(** * BreakingtheSorting: the block workspace and the BMSSP solver

    A shallow embedding of [include/block_data_structure.hpp],
    [include/graph_types.hpp], [include/new_sssp.hpp] and the reference
    solver of [include/dijkstra_lemon.hpp], and the properties of the
    specification checked against it.

    Conventions of the embedding:
    - a C++ [double] that carries a distance is a [dist]: an integer or
      [Inf].  The sum of two doubles is the exact sum rounded to 53
      significant bits, ties to even, and [+inf] from [2^1024] on; NaN and
      [-inf] never arise from non-negative weights and are not modelled;
    - a C++ [int] is a [Z]; where the source can leave the range of [int]
      or index a vector out of range the model returns [Undefined];
    - a loop without a structural bound runs on fuel and returns
      [OutOfFuel] when it is exhausted;
    - [std::set<int>] is a strictly increasing list, [std::map<int,_>] a
      list of pairs with strictly increasing keys: both are iterated in
      key order by the source;
    - [std::sort] is the stable insertion sort (the order of elements of
      equal value is unspecified in C++). *)

From Stdlib Require Import ZArith List Bool Lia Permutation Sorted Relations.
Import ListNotations.
Open Scope Z_scope.

(** ** Results of partial computations *)

Inductive result (A : Type) : Type :=
| Ok (a : A)
| Undefined
| OutOfFuel.
Arguments Ok {A} a.
Arguments Undefined {A}.
Arguments OutOfFuel {A}.

Definition bind {A B : Type} (c : result A) (k : A -> result B) : result B :=
  match c with
  | Ok a => k a
  | Undefined => Undefined
  | OutOfFuel => OutOfFuel
  end.

Notation "x <- c ;; k" := (bind c (fun x => k))
  (at level 61, c at next level, right associativity).
Notation "' p <- c ;; k" := (bind c (fun x => let p := x in k))
  (at level 61, p pattern, c at next level, right associativity).

Fixpoint foldM {A S : Type} (f : S -> A -> result S) (l : list A) (s : S)
  : result S :=
  match l with
  | [] => Ok s
  | a :: l' => s' <- f s a ;; foldM f l' s'
  end.

(** ** Distances *)

Inductive dist : Type :=
| Fin (z : Z)
| Inf.

Definition dist_eqb (a b : dist) : bool :=
  match a, b with
  | Fin x, Fin y => x =? y
  | Inf, Inf => true
  | _, _ => false
  end.

Definition dlt (a b : dist) : bool :=
  match a, b with
  | Fin x, Fin y => x <? y
  | Fin _, Inf => true
  | Inf, _ => false
  end.

Definition dle (a b : dist) : bool :=
  match a, b with
  | Fin x, Fin y => x <=? y
  | _, Inf => true
  | Inf, Fin _ => false
  end.

(** The double nearest to a non-negative integer [a], ties to the even
    significand: a number of more than 53 bits keeps its leading 53. *)
Definition round_pos (a : Z) : Z :=
  let e := Z.log2 a - 52 in
  if e <=? 0 then a
  else
    let q := a / 2 ^ e in
    let r := a mod 2 ^ e in
    let h := 2 ^ (e - 1) in
    (if r <? h then q
     else if h <? r then q + 1
     else if Z.even q then q else q + 1) * 2 ^ e.

Definition round_double (z : Z) : Z :=
  if z <? 0 then - round_pos (- z) else round_pos z.

(** [a + b] on doubles: the exact sum, rounded; a sum that rounds to
    [2^1024] overflows to [+inf]. *)
Definition dadd (a b : dist) : dist :=
  match a, b with
  | Fin x, Fin y =>
      let r := round_double (x + y) in
      if 1024 <=? Z.log2 r then Inf else Fin r
  | _, _ => Inf
  end.

Definition dmin (a b : dist) : dist := if dlt b a then b else a.
Definition dmax (a b : dist) : dist := if dlt a b then b else a.

Definition INF : dist := Inf.

(** ** Vectors indexed by [int] *)

Definition in_range {A : Type} (l : list A) (i : Z) : bool :=
  (0 <=? i) && (i <? Z.of_nat (length l)).

Definition vget {A : Type} (l : list A) (i : Z) : result A :=
  if in_range l i
  then match nth_error l (Z.to_nat i) with
       | Some a => Ok a
       | None => Undefined
       end
  else Undefined.

Fixpoint upd {A : Type} (l : list A) (i : nat) (a : A) : list A :=
  match l, i with
  | [], _ => []
  | _ :: l', O => a :: l'
  | x :: l', S i' => x :: upd l' i' a
  end.

Definition vset {A : Type} (l : list A) (i : Z) (a : A) : result (list A) :=
  if in_range l i then Ok (upd l (Z.to_nat i) a) else Undefined.

(** ** [std::set<int>] *)

Definition IntSet := list Z.

Fixpoint set_insert (x : Z) (s : IntSet) : IntSet :=
  match s with
  | [] => [x]
  | y :: s' =>
      if x <? y then x :: s
      else if x =? y then s
      else y :: set_insert x s'
  end.

Fixpoint set_count (x : Z) (s : IntSet) : bool :=
  match s with
  | [] => false
  | y :: s' => (x =? y) || set_count x s'
  end.

Definition set_of_list (l : list Z) : IntSet :=
  fold_left (fun s x => set_insert x s) l [].

Definition set_union (a b : IntSet) : IntSet :=
  fold_left (fun s x => set_insert x s) b a.

Definition set_size (s : IntSet) : Z := Z.of_nat (length s).

(** ** [std::map<int,_>] *)

Definition IntMap (A : Type) := list (Z * A).

Fixpoint map_find {A : Type} (k : Z) (m : IntMap A) : option A :=
  match m with
  | [] => None
  | (k', a) :: m' => if k =? k' then Some a else map_find k m'
  end.

Fixpoint map_set {A : Type} (k : Z) (a : A) (m : IntMap A) : IntMap A :=
  match m with
  | [] => [(k, a)]
  | (k', a') :: m' =>
      if k <? k' then (k, a) :: m
      else if k =? k' then (k, a) :: m'
      else (k', a') :: map_set k a m'
  end.

Fixpoint map_erase {A : Type} (k : Z) (m : IntMap A) : IntMap A :=
  match m with
  | [] => []
  | (k', a) :: m' => if k =? k' then m' else (k', a) :: map_erase k m'
  end.

(** ** Key-value pairs and sorting by value *)

Definition KeyValue := (Z * dist)%type.

Fixpoint insert_by_value (x : KeyValue) (l : list KeyValue) : list KeyValue :=
  match l with
  | [] => [x]
  | y :: l' =>
      if dlt (snd y) (snd x) then y :: insert_by_value x l' else x :: l
  end.

Fixpoint sort_by_value (l : list KeyValue) : list KeyValue :=
  match l with
  | [] => []
  | x :: l' => insert_by_value x (sort_by_value l')
  end.

(** ** [std::set<double>] (the upper bounds of the D1 blocks) *)

Fixpoint dset_insert (x : dist) (s : list dist) : list dist :=
  match s with
  | [] => [x]
  | y :: s' =>
      if dlt x y then x :: s
      else if dist_eqb x y then s
      else y :: dset_insert x s'
  end.

Fixpoint dset_erase (x : dist) (s : list dist) : list dist :=
  match s with
  | [] => []
  | y :: s' => if dist_eqb x y then s' else y :: dset_erase x s'
  end.

(** * The block workspace ([block_data_structure.hpp]) *)

Module BlockDataStructure.

Record Block : Type := mkBlock {
  elements : list KeyValue;
  upper_bound : dist
}.

Record t : Type := mk {
  M : Z;                         (* block size parameter *)
  B : dist;                      (* upper bound on values *)
  N : Z;                         (* maximum expected insertions *)
  D0 : list Block;               (* blocks from batch prepends *)
  D1 : list Block;               (* blocks from regular inserts *)
  key_values : IntMap dist;      (* present keys and their values *)
  d1_upper_bounds : list dist
}.

(** The default constructor. *)
Definition ctor : t :=
  {| M := 1; B := INF; N := 0; D0 := []; D1 := [];
     key_values := []; d1_upper_bounds := [] |}.

Definition initialize (ds : t) (m : Z) (b : dist) (max_n : Z) : t :=
  {| M := Z.max 1 m;
     B := b;
     N := if 0 <? max_n then max_n else m * 10;
     D0 := [];
     D1 := [mkBlock [] b];
     key_values := [];
     d1_upper_bounds := dset_insert b [] |}.

Definition block_empty (b : Block) : bool :=
  match elements b with [] => true | _ => false end.

Definition empty (ds : t) : bool :=
  forallb block_empty (D0 ds) && forallb block_empty (D1 ds).

Definition size (ds : t) : Z := Z.of_nat (length (key_values ds)).

Definition getValue (ds : t) (key : Z) : dist :=
  match map_find key (key_values ds) with
  | Some v => v
  | None => INF
  end.

(** [removeKey]: erase the key from the index, then erase its first
    occurrence in D0, or else in D1. *)

Fixpoint erase_first (key : Z) (l : list KeyValue) : option (list KeyValue) :=
  match l with
  | [] => None
  | kv :: l' =>
      if fst kv =? key then Some l'
      else match erase_first key l' with
           | Some r => Some (kv :: r)
           | None => None
           end
  end.

Fixpoint erase_in_blocks (key : Z) (bs : list Block) : option (list Block) :=
  match bs with
  | [] => None
  | b :: bs' =>
      match erase_first key (elements b) with
      | Some els => Some (mkBlock els (upper_bound b) :: bs')
      | None =>
          match erase_in_blocks key bs' with
          | Some r => Some (b :: r)
          | None => None
          end
      end
  end.

Definition removeKey (ds : t) (key : Z) : t :=
  match map_find key (key_values ds) with
  | None => ds
  | Some _ =>
      let kv := map_erase key (key_values ds) in
      match erase_in_blocks key (D0 ds) with
      | Some d0 =>
          mk (M ds) (B ds) (N ds) d0 (D1 ds) kv (d1_upper_bounds ds)
      | None =>
          match erase_in_blocks key (D1 ds) with
          | Some d1 =>
              mk (M ds) (B ds) (N ds) (D0 ds) d1 kv (d1_upper_bounds ds)
          | None =>
              mk (M ds) (B ds) (N ds) (D0 ds) (D1 ds) kv (d1_upper_bounds ds)
          end
      end
  end.

(** [findBlockForValue]: the position of the first D1 block whose upper
    bound is at least [value], or of the last block.  On an empty D1 the
    source dereferences [std::prev(D1.end())]. *)

Fixpoint find_first_block (value : dist) (bs : list Block) : option nat :=
  match bs with
  | [] => None
  | b :: bs' =>
      if dle value (upper_bound b) then Some O
      else match find_first_block value bs' with
           | Some i => Some (S i)
           | None => None
           end
  end.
____
Work request — Reproduce word for word the material above, starting with the line that has "Fixpoint set_insert (x" and stopping after the line that has "else if k =? k' then (k, a) :: m'".

Task solution —
Fixpoint set_insert (x : Z) (s : IntSet) : IntSet :=
  match s with
  | [] => [x]
  | y :: s' =>
      if x <? y then x :: s
      else if x =? y then s
      else y :: set_insert x s'
  end.

Fixpoint set_count (x : Z) (s : IntSet) : bool :=
  match s with
  | [] => false
  | y :: s' => (x =? y) || set_count x s'
  end.

Definition set_of_list (l : list Z) : IntSet :=
  fold_left (fun s x => set_insert x s) l [].

Definition set_union (a b : IntSet) : IntSet :=
  fold_left (fun s x => set_insert x s) b a.

Definition set_size (s : IntSet) : Z := Z.of_nat (length s).

(** ** [std::map<int,_>] *)

Definition IntMap (A : Type) := list (Z * A).

Fixpoint map_find {A : Type} (k : Z) (m : IntMap A) : option A :=
  match m with
  | [] => None
  | (k', a) :: m' => if k =? k' then Some a else map_find k m'
  end.

Fixpoint map_set {A : Type} (k : Z) (a : A) (m : IntMap A) : IntMap A :=
  match m with
  | [] => [(k, a)]
  | (k', a') :: m' =>
      if k <? k' then (k, a) :: m
      else if k =? k' then (k, a) :: m'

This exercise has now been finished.